As I physician, I see these problems regularly in my office. Families needing to provide care for loved ones, either by bringing meals, or doing their shopping, housework, or in some cases, having their loved ones move into their family home.

Others may have resources to live in a different care location. This can take place in a nursing home, or an assisted living facility, both of which are often prohibitively expensive.

Some families may hire care aides, people to come into the home to help and sometimes just make meals and cook, while making sure that patients are taking their own medication regularly. Still this is a financial cost that many seniors are unable to afford.
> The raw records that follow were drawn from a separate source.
(* ===== verification/RaftCommands.v ===== *)
(** * RaftCommands: the entries of the data groups and their codec

    kalamdb-raft/src/commands (user_data.rs, shared_data.rs, data_response.rs, the data part of
    mod.rs), error.rs, and codec/command_codec.rs on top of [Protocol].  The payload codec of a
    type is its [Serde] instance; metadata commands are a parameter here. *)

From Stdlib Require Import ZArith Lia Ascii.
From stdpp Require Import base strings gmap list pretty.
From S2P Require Import Prelude Commons Scalars WriteSet Protocol.

Open Scope Z_scope.
Open Scope kalam_scope.

Abbreviation DataRow := (gmap string ScalarValue).
Abbreviation DataMutation := (@StagedMutation ScalarValue).

(** [RaftError].  [Coded] carries its encoded text, [Timeout] its duration as printed;
    [Unwinding] is not an error of the source but a panic on its way up. *)
Inductive RaftError :=
| NotLeader (group : string) (leader : option Z)
| GroupNotFound (m : string)
| InvalidGroup (m : string)
| NotStarted (m : string)
| ApplyFailed (m : string)
| Serialization (m : string)
| Proposal (m : string)
| Network (m : string)
| RaftStorage (m : string)
| RaftConfig (m : string)
| RaftTimeout (duration : string)
| ReplicationTimeout (group committed_log_id detail : string) (timeout_ms : Z)
| Shutdown
| InvalidState (m : string)
| Provider (m : string)
| InternalError (m : string)
| Coded (encoded : string)
| Unwinding (m : string).
(* ===== verification/RaftData.v ===== *)
(** * RaftData: the state machines of the data groups

    kalamdb-raft/src/state_machine: pending_buffer.rs, meta_coordinator.rs, user_data.rs,
    shared_data.rs and the types of trait_def.rs.  A data group applies the entries of its log
    through an applier (the traits of applier/*.rs, implemented by the table providers); an entry
    that needs metadata the node has not applied yet waits in the pending buffer.

    The two machines differ in their commands and in what one command does; [apply] and the
    buffer handling are the same text in both files and are modelled once, over a class
    [DataCommand].  The applier works on a store of its own ([S]); the reading of the metadata
    index a call sees is an argument, twice where the code reads it twice. *)

From Stdlib Require Import ZArith Lia Ascii Sorting.Sorted.
From stdpp Require Import base strings gmap list pretty.
From S2P Require Import Prelude Commons Sharding Scalars WriteSet Ids Protocol RaftCommands.
Import Version.

Open Scope Z_scope.
Open Scope kalam_scope.

(** ** The pending buffer *)

Record PendingCommand := mkPending {
  log_index_of : Z;
  log_term_of : Z;
  required_meta_of : Z;
  command_bytes : list Z
}.

(** [BTreeMap::iter]: the entries in key order. *)
Definition btree_entries {A} (m : gmap Z A) : list (Z * A) :=
  sort_by (fun a b => a.1 <=? b.1) (map_to_list m).

(** The map behind its lock and the atomic counter beside it. *)
Record PendingBuffer := mkBuffer {
  by_required_meta : gmap Z (list PendingCommand);
  pending_count : Z
}.

Definition buffer_new : PendingBuffer := mkBuffer ∅ 0.

Definition buffer_push (m : gmap Z (list PendingCommand)) (c : PendingCommand) :
    gmap Z (list PendingCommand) :=
  <[required_meta_of c := default [] (m !! required_meta_of c) ++ [c]]> m.

Definition buffer_add (b : PendingBuffer) (c : PendingCommand) : PendingBuffer :=
  mkBuffer (buffer_push (by_required_meta b) c) (u64_add (pending_count b) 1).

Definition by_log_index (a b : PendingCommand) : bool := log_index_of a <=? log_index_of b.

Definition key_satisfied (current_meta_index : Z) (e : Z * list PendingCommand) : bool :=
  e.1 <=? current_meta_index.

Definition drain_satisfied (b : PendingBuffer) (current_meta_index : Z) :
    list PendingCommand * PendingBuffer :=
  let satisfied := filter (fun e => key_satisfied current_meta_index e)
                     (btree_entries (by_required_meta b)) in
  match satisfied with
  | [] => ([], b)
  | _ =>
      let commands := mjoin satisfied.*2 in
      (sort_by by_log_index commands,
       mkBuffer (foldr delete (by_required_meta b) satisfied.*1)
         (u64_sub (pending_count b) (Z.of_nat (length commands))))
  end.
This all hit home the hardest when it came to my own father. After a prolonged hospital stay, followed by acute rehabilitation, and then a nursing home, he is now home alone, in the house I grew up in on the East Coast.

William Kozak with his daughter, Kathleen. (Courtesy Kathleen Kozak.)

Coming to visit and trying to organize home-care aides has been a nightmare. Shortages with staffing, untrained people — it’s almost impossible to find a caregiver to come consistently for even just a few hours a day.

Medication management has humbled me. Here’s my well-educated father taking whatever multicolored pills are presented to him, not knowing what they are for or which ones need to be taken with food. He has to get refills from multiple doctors, and his new medications are not the same that he was on before, so the requests require a long explanation to each doctor’s office staff.

He’s overwhelmed, and frankly, so am I.

Expecting seniors to handle this type of complexity on their own is one of the true failures of our healthcare system.

Simple tasks at home like doing the dishes is impossible for someone who is using a walker and has bad balance. Doing the laundry? Not happening. Not to mention the usual general cleaning.

Our care system today fails our seniors on a regular basis, turning kids into caregivers, making it necessary to hire strangers to help with personal needs like bathing and showers, and hoping that our elderly loved ones don’t have a catastrophic fall or even worse, die languishing on the floor because no one was there to help them get up.

We have a socialized version of care for everyone over 65 already. The federal government runs Medicare insurance, and has also partnered with the private commercial sector to provide Medicare Advantage plans. This year, the enrollment in these Part C plans is almost 50%. The experiment to see if there can be a private/public partnership has succeeded in many ways.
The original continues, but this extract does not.